Work task ▸ Transcribe only part of the material below: the lines from the one containing "HandleClick => handleClick s" through the one containing "match b with", inclusive, exactly as written.

Provided entries ▸
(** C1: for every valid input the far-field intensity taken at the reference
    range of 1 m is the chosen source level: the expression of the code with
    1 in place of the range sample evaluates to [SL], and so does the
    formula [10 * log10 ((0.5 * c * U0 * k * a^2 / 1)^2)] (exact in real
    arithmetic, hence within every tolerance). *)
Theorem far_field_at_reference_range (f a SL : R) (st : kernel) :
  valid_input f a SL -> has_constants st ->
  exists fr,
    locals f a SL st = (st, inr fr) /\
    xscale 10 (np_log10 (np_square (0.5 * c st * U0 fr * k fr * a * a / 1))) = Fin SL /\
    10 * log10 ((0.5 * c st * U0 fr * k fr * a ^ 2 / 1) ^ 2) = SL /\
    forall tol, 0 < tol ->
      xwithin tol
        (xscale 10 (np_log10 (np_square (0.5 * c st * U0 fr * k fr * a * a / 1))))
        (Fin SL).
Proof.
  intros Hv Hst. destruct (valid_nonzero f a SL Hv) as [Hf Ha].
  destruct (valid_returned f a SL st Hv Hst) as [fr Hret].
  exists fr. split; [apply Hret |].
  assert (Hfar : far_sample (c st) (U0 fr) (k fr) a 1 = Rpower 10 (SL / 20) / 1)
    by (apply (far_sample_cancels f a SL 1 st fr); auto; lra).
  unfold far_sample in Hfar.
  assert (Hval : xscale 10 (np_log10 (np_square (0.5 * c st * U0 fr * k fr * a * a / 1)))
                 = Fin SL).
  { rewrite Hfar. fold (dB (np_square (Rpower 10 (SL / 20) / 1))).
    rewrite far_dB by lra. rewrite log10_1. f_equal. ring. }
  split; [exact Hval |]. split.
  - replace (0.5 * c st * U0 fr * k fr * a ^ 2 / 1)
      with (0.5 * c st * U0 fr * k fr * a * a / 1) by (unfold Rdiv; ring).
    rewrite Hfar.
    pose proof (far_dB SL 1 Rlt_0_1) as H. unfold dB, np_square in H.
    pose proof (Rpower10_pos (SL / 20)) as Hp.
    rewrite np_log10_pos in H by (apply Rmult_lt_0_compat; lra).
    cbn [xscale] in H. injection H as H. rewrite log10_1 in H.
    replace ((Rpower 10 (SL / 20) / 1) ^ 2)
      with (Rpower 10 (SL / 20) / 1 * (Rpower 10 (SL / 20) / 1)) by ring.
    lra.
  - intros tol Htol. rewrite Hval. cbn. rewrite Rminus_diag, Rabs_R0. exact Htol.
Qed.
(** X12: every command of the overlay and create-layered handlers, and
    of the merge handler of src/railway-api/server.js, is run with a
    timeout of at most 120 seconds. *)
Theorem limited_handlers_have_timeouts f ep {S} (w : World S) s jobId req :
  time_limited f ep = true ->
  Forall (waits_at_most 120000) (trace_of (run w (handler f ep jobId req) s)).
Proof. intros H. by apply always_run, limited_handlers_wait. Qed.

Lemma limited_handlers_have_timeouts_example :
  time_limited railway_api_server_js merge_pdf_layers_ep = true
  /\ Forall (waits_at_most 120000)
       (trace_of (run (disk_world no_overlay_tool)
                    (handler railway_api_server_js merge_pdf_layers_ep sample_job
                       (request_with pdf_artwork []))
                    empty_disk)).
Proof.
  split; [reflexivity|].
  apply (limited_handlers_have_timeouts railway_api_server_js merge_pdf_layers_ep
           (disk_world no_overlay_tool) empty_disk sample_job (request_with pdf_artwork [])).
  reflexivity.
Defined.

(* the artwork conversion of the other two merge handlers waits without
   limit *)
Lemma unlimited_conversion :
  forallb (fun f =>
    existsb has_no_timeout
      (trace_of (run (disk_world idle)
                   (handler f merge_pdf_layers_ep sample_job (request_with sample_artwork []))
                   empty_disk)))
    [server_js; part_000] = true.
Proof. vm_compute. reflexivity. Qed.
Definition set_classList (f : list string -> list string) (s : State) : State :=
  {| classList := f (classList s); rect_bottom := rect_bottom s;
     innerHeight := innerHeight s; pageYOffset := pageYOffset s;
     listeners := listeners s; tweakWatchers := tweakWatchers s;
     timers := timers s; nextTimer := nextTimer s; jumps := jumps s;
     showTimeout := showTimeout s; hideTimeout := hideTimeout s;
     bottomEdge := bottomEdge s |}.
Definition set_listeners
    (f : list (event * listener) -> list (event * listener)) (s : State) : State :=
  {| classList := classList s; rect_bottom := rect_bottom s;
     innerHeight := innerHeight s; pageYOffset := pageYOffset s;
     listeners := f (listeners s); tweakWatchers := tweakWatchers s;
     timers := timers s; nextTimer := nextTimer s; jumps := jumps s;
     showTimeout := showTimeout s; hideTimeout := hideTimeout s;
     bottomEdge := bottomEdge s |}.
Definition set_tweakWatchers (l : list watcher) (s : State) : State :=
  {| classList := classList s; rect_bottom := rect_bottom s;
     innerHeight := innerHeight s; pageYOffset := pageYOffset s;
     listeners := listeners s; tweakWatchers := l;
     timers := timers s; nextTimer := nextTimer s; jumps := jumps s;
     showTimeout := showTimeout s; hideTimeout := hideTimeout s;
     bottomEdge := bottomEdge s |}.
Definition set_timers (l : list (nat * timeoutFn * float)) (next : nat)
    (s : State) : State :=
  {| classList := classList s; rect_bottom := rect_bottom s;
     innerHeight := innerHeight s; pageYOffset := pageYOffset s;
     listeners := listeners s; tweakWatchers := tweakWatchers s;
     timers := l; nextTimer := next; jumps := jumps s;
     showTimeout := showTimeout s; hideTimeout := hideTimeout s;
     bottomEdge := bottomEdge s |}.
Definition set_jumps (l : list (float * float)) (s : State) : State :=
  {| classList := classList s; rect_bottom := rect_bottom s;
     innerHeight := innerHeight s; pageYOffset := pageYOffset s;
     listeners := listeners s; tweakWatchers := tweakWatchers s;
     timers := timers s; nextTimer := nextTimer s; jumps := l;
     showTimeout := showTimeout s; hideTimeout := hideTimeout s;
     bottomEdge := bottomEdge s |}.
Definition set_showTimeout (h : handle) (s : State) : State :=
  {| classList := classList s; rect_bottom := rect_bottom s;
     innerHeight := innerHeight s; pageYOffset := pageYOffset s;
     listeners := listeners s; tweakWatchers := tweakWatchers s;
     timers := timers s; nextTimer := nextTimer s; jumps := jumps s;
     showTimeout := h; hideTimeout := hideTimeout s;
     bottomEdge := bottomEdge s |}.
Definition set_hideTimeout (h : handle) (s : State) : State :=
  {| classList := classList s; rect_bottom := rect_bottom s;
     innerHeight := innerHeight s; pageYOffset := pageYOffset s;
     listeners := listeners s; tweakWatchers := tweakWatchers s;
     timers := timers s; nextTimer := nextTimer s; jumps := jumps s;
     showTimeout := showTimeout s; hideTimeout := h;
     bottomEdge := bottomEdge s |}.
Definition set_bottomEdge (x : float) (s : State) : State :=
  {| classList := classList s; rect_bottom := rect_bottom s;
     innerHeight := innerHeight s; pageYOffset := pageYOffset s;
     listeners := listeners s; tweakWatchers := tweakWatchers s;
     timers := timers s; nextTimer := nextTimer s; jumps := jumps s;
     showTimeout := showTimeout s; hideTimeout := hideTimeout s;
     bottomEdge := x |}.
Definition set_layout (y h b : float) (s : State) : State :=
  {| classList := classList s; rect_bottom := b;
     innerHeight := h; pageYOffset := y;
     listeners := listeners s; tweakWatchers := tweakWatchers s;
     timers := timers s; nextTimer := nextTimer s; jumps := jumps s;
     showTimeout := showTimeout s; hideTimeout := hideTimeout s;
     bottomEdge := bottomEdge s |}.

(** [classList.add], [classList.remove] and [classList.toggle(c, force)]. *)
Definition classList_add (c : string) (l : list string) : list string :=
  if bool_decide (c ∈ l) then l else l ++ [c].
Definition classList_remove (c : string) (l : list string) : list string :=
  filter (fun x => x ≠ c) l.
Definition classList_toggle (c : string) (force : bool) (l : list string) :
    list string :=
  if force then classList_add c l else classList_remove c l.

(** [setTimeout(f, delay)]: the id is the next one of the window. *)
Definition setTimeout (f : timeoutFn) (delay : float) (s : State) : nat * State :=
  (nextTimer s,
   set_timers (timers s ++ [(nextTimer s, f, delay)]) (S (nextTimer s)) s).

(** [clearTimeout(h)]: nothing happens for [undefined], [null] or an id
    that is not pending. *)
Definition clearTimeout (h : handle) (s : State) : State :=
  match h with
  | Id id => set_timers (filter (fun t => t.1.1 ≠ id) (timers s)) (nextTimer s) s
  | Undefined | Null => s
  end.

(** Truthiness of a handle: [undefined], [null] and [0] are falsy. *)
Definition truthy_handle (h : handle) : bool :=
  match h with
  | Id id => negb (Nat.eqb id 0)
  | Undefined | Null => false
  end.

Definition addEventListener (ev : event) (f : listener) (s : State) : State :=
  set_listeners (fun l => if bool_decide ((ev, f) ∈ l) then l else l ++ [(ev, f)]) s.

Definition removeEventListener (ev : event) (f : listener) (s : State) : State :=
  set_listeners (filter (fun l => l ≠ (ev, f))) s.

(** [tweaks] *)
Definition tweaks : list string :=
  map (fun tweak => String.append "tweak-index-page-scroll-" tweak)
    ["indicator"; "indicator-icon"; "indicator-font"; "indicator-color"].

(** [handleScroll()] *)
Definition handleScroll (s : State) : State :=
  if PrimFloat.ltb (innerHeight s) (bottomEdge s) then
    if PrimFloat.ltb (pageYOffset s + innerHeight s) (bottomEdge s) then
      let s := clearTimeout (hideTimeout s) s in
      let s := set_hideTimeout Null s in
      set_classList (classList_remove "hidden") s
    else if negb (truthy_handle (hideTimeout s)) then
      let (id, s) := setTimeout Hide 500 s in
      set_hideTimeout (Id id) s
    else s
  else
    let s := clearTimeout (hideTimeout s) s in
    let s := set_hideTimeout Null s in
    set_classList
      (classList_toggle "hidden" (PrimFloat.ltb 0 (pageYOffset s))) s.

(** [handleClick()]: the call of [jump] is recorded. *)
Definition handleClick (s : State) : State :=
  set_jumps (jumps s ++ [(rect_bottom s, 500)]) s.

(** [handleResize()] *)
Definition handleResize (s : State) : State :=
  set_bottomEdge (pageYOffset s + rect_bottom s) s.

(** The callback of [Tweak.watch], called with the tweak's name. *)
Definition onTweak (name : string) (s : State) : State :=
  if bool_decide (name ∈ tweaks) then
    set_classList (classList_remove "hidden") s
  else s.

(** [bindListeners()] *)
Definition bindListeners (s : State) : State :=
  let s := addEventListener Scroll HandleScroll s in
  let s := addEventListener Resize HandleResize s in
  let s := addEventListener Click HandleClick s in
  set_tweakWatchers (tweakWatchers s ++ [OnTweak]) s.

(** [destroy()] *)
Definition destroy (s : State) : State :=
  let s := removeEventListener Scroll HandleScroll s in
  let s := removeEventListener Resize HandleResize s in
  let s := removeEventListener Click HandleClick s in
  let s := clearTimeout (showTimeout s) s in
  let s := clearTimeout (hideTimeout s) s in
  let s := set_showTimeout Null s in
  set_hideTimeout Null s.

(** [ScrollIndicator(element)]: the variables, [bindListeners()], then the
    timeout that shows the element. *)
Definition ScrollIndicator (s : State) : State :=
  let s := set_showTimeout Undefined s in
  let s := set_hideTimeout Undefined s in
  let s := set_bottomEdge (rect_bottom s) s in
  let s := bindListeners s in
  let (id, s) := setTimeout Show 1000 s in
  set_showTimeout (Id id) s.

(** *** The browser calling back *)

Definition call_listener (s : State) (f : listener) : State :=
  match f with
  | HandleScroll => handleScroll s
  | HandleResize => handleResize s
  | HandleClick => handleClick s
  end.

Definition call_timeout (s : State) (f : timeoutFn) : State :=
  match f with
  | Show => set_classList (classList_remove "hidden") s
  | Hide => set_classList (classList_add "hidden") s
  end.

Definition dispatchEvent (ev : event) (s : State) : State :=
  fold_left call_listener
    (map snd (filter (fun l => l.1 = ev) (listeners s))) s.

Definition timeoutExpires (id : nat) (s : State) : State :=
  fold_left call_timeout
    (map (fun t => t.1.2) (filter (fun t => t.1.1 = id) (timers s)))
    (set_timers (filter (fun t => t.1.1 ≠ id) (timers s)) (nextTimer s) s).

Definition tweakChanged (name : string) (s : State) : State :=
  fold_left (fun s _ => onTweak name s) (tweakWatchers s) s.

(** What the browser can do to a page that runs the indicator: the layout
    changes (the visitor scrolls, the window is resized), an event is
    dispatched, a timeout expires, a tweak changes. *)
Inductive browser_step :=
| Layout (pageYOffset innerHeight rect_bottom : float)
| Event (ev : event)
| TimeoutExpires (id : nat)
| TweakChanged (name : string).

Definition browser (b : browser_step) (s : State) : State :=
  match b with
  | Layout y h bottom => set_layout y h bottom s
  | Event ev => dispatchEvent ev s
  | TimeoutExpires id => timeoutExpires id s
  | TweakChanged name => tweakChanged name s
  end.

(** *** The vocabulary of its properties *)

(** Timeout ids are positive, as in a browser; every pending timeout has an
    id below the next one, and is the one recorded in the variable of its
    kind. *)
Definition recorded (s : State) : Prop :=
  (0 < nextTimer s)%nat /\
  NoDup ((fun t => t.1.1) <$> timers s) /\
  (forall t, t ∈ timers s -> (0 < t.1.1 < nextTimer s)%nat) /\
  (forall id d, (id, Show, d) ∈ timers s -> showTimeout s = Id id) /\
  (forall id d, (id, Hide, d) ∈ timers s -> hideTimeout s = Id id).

Response to the exercise ▸
  | HandleClick => handleClick s
  end.

Definition call_timeout (s : State) (f : timeoutFn) : State :=
  match f with
  | Show => set_classList (classList_remove "hidden") s
  | Hide => set_classList (classList_add "hidden") s
  end.

Definition dispatchEvent (ev : event) (s : State) : State :=
  fold_left call_listener
    (map snd (filter (fun l => l.1 = ev) (listeners s))) s.

Definition timeoutExpires (id : nat) (s : State) : State :=
  fold_left call_timeout
    (map (fun t => t.1.2) (filter (fun t => t.1.1 = id) (timers s)))
    (set_timers (filter (fun t => t.1.1 ≠ id) (timers s)) (nextTimer s) s).

Definition tweakChanged (name : string) (s : State) : State :=
  fold_left (fun s _ => onTweak name s) (tweakWatchers s) s.

(** What the browser can do to a page that runs the indicator: the layout
    changes (the visitor scrolls, the window is resized), an event is
    dispatched, a timeout expires, a tweak changes. *)
Inductive browser_step :=
| Layout (pageYOffset innerHeight rect_bottom : float)
| Event (ev : event)
| TimeoutExpires (id : nat)
| TweakChanged (name : string).

Definition browser (b : browser_step) (s : State) : State :=
  match b with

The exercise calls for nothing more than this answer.